* [WHAT YOU WILL DO]: Your answer is the lines below, exactly, from the one that contains "let* app := with_proxy" through the one that contains "(cls, pending', connected').", both included.

* [EXERCISE INPUT]:
(** [d.update(items)]. *)
Definition dict_update (d items : list (string * string))
    : list (string * string) :=
  fold_left (λ d kv, dict_set kv.1 kv.2 d) items d.

Section App.
Context {E : Externals}.

(** The function [launch] that [this_is_an_app(cls, **kwargs1)] attaches
    to [cls], called as [launch(runtime, **kwargs)]. *)
Definition launch_app (cls : Cls) (kwargs1 : list (string * string))
    (runtime : option string) (kwargs : list (string * string))
    : M World Widget :=
  let d := dict_update (dict_update [] kwargs1) kwargs in
  let* proxy := Proxy_new (cls_name cls) runtime d in
  let* app := with_proxy proxy (new_widget cls proxy) in
  with_proxy proxy (ProxyM._set_widget app) >>
  AppManager.add_pending_proxy_instance proxy >>
  ret app.

(** [this_is_an_app(cls, **kwargs1)]: the class is registered, gets its
    [launch], and is returned. *)
Definition this_is_an_app (cls : Cls) : M World Cls :=
  AppManager.register_app_class cls >> ret cls.

End App.

(** From [w] to [w'] no application name left the registry. *)
Definition keeps_names (w w' : World) : Prop :=
  dom (_proxies w) ⊆ dom (_proxies w').

(** From [w] to [w'] every registered name kept the class it is
    registered with. *)
Definition keeps_classes (w w' : World) : Prop :=
  ∀ name cls pending connected,
    _proxies w !! name = Some (cls, pending, connected) →
    ∃ pending' connected',
      _proxies w' !! name = Some (cls, pending', connected').

(** [name] is registered with the class [cls]. *)
Definition has_class (name : string) (cls : option Cls) (w : World) : Prop :=
  ∃ pending connected, _proxies w !! name = Some (cls, pending, connected).

(** ** Further instances *)

Module Demo2.

(** The surroundings of [Demo.externals] when nothing cooperates:
    listening fails on every port, and closing a runtime and constructing
    an application object raise. *)
Definition hostile : Externals := {|
  is_class := λ _, true;
  cls_name := λ c, if decide (c = Demo.Calc) then "Calc" else "cls";
  issubclass_Widget := λ c, bool_decide (c = Demo.Calc);
  issubclass_Mirrored := λ c,
    bool_decide (c = Demo.Mirrored ∨ c = Demo.Base ∨ c = Demo.Button);
  mro := Demo.mro_of;
  get_js := λ _, "js";
  get_css := λ _, "";
  clientCode_get_js := "flexx";
  launch := λ url runtime _,
    inr {| runtime_kind := runtime; runtime_url := url;
           runtime_closed := false |};
  listen_fails := λ _ _, true;
  runtime_close := λ _, inl OSError;
  new_widget := λ _ _, raise (ValueError NotAMirroredClass)
|}.

Definition Plain : Cls := 6%positive.
Definition Mixed : Cls := 7%positive.

(** The classes of [Demo.externals] and [class Mixed(Plain, Base)], where
    [Plain] is not a [Mirrored] class. *)
Definition with_mixin : Externals := {|
  is_class := λ _, true;
  cls_name := λ c, if decide (c = Demo.Calc) then "Calc" else "cls";
  issubclass_Widget := λ c, bool_decide (c = Demo.Calc);
  issubclass_Mirrored := λ c,
    bool_decide (c = Demo.Mirrored ∨ c = Demo.Base ∨ c = Demo.Button
                 ∨ c = Mixed);
  mro := λ c,
    if decide (c = Mixed)
    then [Mixed; Plain; Demo.Base; Demo.Mirrored; Demo.object]
    else if decide (c = Plain) then [Plain; Demo.object]
    else Demo.mro_of c;
  get_js := λ c, if decide (c = Mixed) then "mixed" else "base";
  get_css := λ _, "";
  clientCode_get_js := "flexx";
  launch := λ url runtime _,
    inr {| runtime_kind := runtime; runtime_url := url;
           runtime_closed := false |};
  listen_fails := λ _ _, false;
  runtime_close := λ r, inr r;
  new_widget := λ c _, ret {| widget_class := c; widget_bool := true |}
|}.

(** The classes of [Demo.externals] and a diamond: [Left] and [Right]
    derive from [Mirrored], and [class Both(Left, Right)]. *)
Definition Left : Cls := 8%positive.
Definition Right : Cls := 9%positive.
Definition Both : Cls := 10%positive.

* [RESPONSE FOR THIS EXERCISE]:
  let* app := with_proxy proxy (new_widget cls proxy) in
  with_proxy proxy (ProxyM._set_widget app) >>
  AppManager.add_pending_proxy_instance proxy >>
  ret app.

(** [this_is_an_app(cls, **kwargs1)]: the class is registered, gets its
    [launch], and is returned. *)
Definition this_is_an_app (cls : Cls) : M World Cls :=
  AppManager.register_app_class cls >> ret cls.

End App.

(** From [w] to [w'] no application name left the registry. *)
Definition keeps_names (w w' : World) : Prop :=
  dom (_proxies w) ⊆ dom (_proxies w').

(** From [w] to [w'] every registered name kept the class it is
    registered with. *)
Definition keeps_classes (w w' : World) : Prop :=
  ∀ name cls pending connected,
    _proxies w !! name = Some (cls, pending, connected) →
    ∃ pending' connected',
      _proxies w' !! name = Some (cls, pending', connected').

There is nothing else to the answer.